Our use-case for mandrill is to send transactional e-mails to users as needed across our several platforms. Examples would be email invitations to resources in our application, forgot password/password reset requests, individual account updates and alerts, etc. We also use it to send higher volume marketing messages that are triggered by specific actions taken on our properties. Mandrill makes it easy to integrate to your existing software and send these types of emails quickly.
- Ease of integration.
- Availability of API logs and email send history.
- Email deliverability.
- The rate-limit system can be troubling. If you are switching providers and already have a large e-mail volume, you're going to want to transition slowly. The per-hour send limits are initially very low, and if you have any deliverability or complaint hiccups, they will plummet quickly. The Mandrill support staff is very helpful in this area - they will not (and claim that they can not) manipulate send limits for any account at any time for any reason.

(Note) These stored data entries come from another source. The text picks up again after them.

Definition disk : filesystem :=
  on_disk
    [ ("input", Dir ["a.bin"; "notes.txt"; "b.bin"; "c.bin"]);
      ("input/a.bin", File true (ramp 12));
      ("input/notes.txt", File true []);
      ("input/b.bin", File true (ramp 13));
      ("input/c.bin", File true (ramp 24));
      ("spare", Dir ["notes.txt"; "sub"; ".bin"]);
      ("spare/notes.txt", File true []);
      ("spare/sub", Dir []);
      ("spare/.bin", File true (ramp 12));
      ("empty.bin", File true []);
      ("locked.bin", File false (ramp 12)) ].

End Fixtures.

Import Fixtures.

(* ================================================================== *)
(** ** Vocabulary of the statements *)
(* ================================================================== *)

Module Vocabulary.

(** What one call of the decoder returns or raises, and what it adds to the
    trace; neither depends on the trace the call starts from
    ([decode_trace_uniform] below). *)
Definition decode_outcome (fs : filesystem) (f : string) (width height : Z)
  : outcome ndarray :=
  (load_depth_data_frames fs f width height []).1.

Definition decode_events (fs : filesystem) (f : string) (width height : Z)
  : trace :=
  (load_depth_data_frames fs f width height []).2.

(** A source is excluded from the batch result when its decode raises
    [ValueError]. *)
Definition excluded (fs : filesystem) (width height : Z) (f : string) : bool :=
  match decode_outcome fs f width height with
  | Raise (ValueError _) => true
  | _ => false
  end.

Definition decoded (fs : filesystem) (width height : Z) (f : string)
  : option ndarray :=
  match decode_outcome fs f width height with
  | Return a => Some a
  | Raise _ => None
  end.

(** The key order of an insertion-ordered mapping after assigning to [k]. *)
Definition push_key (ks : list string) (k : string) : list string :=
  if bool_decide (k ∈ ks) then ks else (ks ++ [k])%list.

(** Rows [0 .. h-1] of frame [i] cut out of a flat row-major buffer. *)
Definition rows_at {A} (buf : list A) (h w i : nat) : list (list A) :=
  map (fun r => take w (drop (i * (h * w) + r * w) buf)) (seq 0 h).

(** The value at row [r], column [c] of frame [i] of a frame sequence. *)
Definition cell (fr : list grid) (i r c : nat) : option float64 :=
  g ← fr !! i; row ← g !! r; row !! c.

Definition is_print (ev : event) : bool :=
  match ev with Print _ => true | _ => false end.

(** An entry of a directory that the scan keeps: a regular file whose
    extension, as [os.path.splitext] sees it, is [.bin]. *)
Definition bin_file (fs : filesystem) (dir entry : string) : bool :=
  isfile fs (join dir entry) && bool_decide ((splitext entry).2 = ".bin").

End Vocabulary.

Import Vocabulary.

(* ================================================================== *)
(** ** What a run leaves in the trace *)
(* ================================================================== *)

Module Observations.

(** The paths handed to [open], in the order of the calls. *)
Fixpoint opened (t : trace) : list string :=
  match t with
  | [] => []
  | Open p :: t' => p :: opened t'
  | _ :: t' => opened t'
  end.

(** The figures saved, in the order of the calls. *)
Fixpoint saved (t : trace) : list (string * nat) :=
  match t with
  | [] => []
  | SaveFig p i :: t' => (p, i) :: saved t'
  | _ :: t' => saved t'
  end.

(** What the directory scan prints for one entry: a line for an entry it
    does not keep, nothing for one it keeps. *)
Definition scan_diagnostic (fs : filesystem) (dir file_name : string) : trace :=
  if negb (isfile fs (join dir file_name)) then
    [Print ("Could not load file " +:+ join dir file_name
            +:+ " because it does not exist")]
  else if negb (bool_decide ((splitext file_name).2 = ".bin")) then
    [Print ("Skipping file " +:+ file_name
            +:+ " because it doesn't have the correct file type")]
  else [].

(** An outcome of the decoder that the batch loop survives: a returned
    array, or a [ValueError]. *)
Definition survivable (o : outcome ndarray) : bool :=
  match o with
  | Return _ => true
  | Raise (ValueError _) => true
  | Raise _ => false
  end.

(** What one turn of the batch loop adds to the trace: the events of the
    decoder, then the line for a [ValueError]. *)
Definition source_events (fs : filesystem) (width height : Z) (f : string)
  : trace :=
  (decode_events fs f width height
   ++ match decode_outcome fs f width height with
      | Raise (ValueError msg) => [Print (f +:+ ": " +:+ msg)]
      | _ => []
      end)%list.

(** The figures of one data set: one per index in [range(a.shape[0])]. *)
Definition figures (pa : string * ndarray) : trace :=
  map (SaveFig pa.1) (seq 0 (shape0 pa.2)).

(** Every index in [range(a.shape[0])] is a valid first index of [a]. *)
Definition renderable (a : ndarray) : Prop :=
  forall i, i < shape0 a -> is_Some (frame a i).

(** A second test disk: an input directory with a file that cannot be
    opened. *)
Definition guarded_disk : filesystem :=
  on_disk
    [ ("input", Dir ["a.bin"; "l.bin"; "z.bin"]);
      ("input/a.bin", File true []);
      ("input/l.bin", File false []);
      ("input/z.bin", File true []);
      ("short.bin", File true (ramp 12));
      ("long.bin", File true (ramp 12 ++ [x01; x02; x03])%list) ].

(** A third test disk: an input directory with one file of a whole frame
    of 80 x 60 values (all of them 0.0) and one file that does not fit. *)
Definition frame_disk : filesystem :=
  on_disk
    [ ("input", Dir ["one.bin"; "two.bin"]);
      ("input/one.bin", File true (replicate (8 * (80 * 60)) x00));
      ("input/two.bin", File true (ramp 12)) ].

End Observations.

Import Observations.

(* ================================================================== *)
(** ** Facts about the NumPy model *)
(* ================================================================== *)

Section NumpyFacts.

Lemma length_fromfile_items_lt (n : nat) :
  forall bs : list byte,
    length bs < n -> length (fromfile_items bs) = length bs / 8.
Proof.
  induction n as [|n IH]; intros bs Hn; [lia|].
  do 8 (destruct bs as [|? bs]; [reflexivity|]).
  cbn [fromfile_items length] in *.
  rewrite IH by lia.
  change (S (S (S (S (S (S (S (S (length bs)))))))))
    with (1 * 8 + length bs).
  rewrite Nat.div_add_l by lia. reflexivity.
Qed.

Lemma length_fromfile_items (bs : list byte) :
  length (fromfile_items bs) = length bs / 8.
Proof. apply (length_fromfile_items_lt (S (length bs))). lia. Qed.

Lemma le_split_combine (bs : list byte) :
  le_split (length bs) (le_combine bs) = bs.
Proof.
  induction bs as [|b bs IH]; [reflexivity|].
  cbn [length le_split le_combine].
  pose proof (Byte.to_N_bounded b) as Hb.
  assert (0 <= Z.of_N (Byte.to_N b) < 256)%Z as Hb' by lia.
  rewrite (Z.mul_comm 256).
  rewrite Z.mod_add, Z.div_add, Z.mod_small, Z.div_small, Z.add_0_l by lia.
  rewrite IH. unfold byte_of_Z. now rewrite N2Z.id, Byte.of_to_N.
Qed.

(** Writing the items back out gives the bytes that were read, when these
    are whole groups of eight. *)
Lemma tobytes_fromfile_lt (n : nat) :
  forall bs : list byte,
    length bs < n -> length bs mod 8 = 0 ->
    tobytes_items (fromfile_items bs) = bs.
Proof.
  induction n as [|n IH]; intros bs Hn Hmod; [lia|].
  destruct bs as [|b0 bs]; [reflexivity|].
  do 7 (destruct bs as [|? bs]; [discriminate Hmod|]).
  cbn [fromfile_items]. unfold tobytes_items in *. cbn [map concat].
  rewrite IH.
  - now rewrite (le_split_combine [b0; _; _; _; _; _; _; _]).
  - cbn [length] in Hn. lia.
  - cbn [length] in Hmod.
    replace (S (S (S (S (S (S (S (S (length bs)))))))))
      with (length bs + 1 * 8) in Hmod by lia.
    now rewrite Nat.Div0.mod_add in Hmod.
Qed.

- Billing is combined in with a paid MailChimp subscription, which didn't used to be the case.
- No free tier.
- If you already have a paid MailChimp account, utilizing Mandrill to send transaction emails is very cheap.
- Sending out emails to users at the correct times will boost user engagement and revenue, instead of relying on the user finding the information when they log in next, or relying on in-application notifications.
- The documentation and tools available for integration make adding Mandrill to your existing systems very quick, and inexpensive. There are plenty of open source and free tools to help this process along.
I don't have as much experience with Mailgun, but they were acquired some-time ago by Rackspace and Rackspace has a reputation for buying companies and not investing additional resources into them. So, at the time of evaluation (a few years ago) their feature sophistication was lagging behind Mandrill and Sengrid.
Mandrill has got a lot of features that most people will find perfectly adequate. Their deliverability is great, and their management interface (while not visually stunning) provides all the information and configuration options you're likely going to need. For these reasons, it's a good option for most people.
My main complaints have to do with how they changed their billing practices in 2016, removing the free tier, and bundling the service with a paid MailChimp subscription. If you're not already paying for a MailChimp subscription, there are other services that offer 12,000-25,000 emails, per month, for free.
My other gripe is the rate-limit issue. If for any reason users start complaining about your messages, your rate limit (number of messages you can send per hour) will be slashed dramatically. This is for a good reason, but the limits look to be very strict, and they have no issue with taking your account from 10,000 messages an hour to 150 messages an hour. This can absolutely kill a SaaS provider, and they are 100% unwilling to make concessions.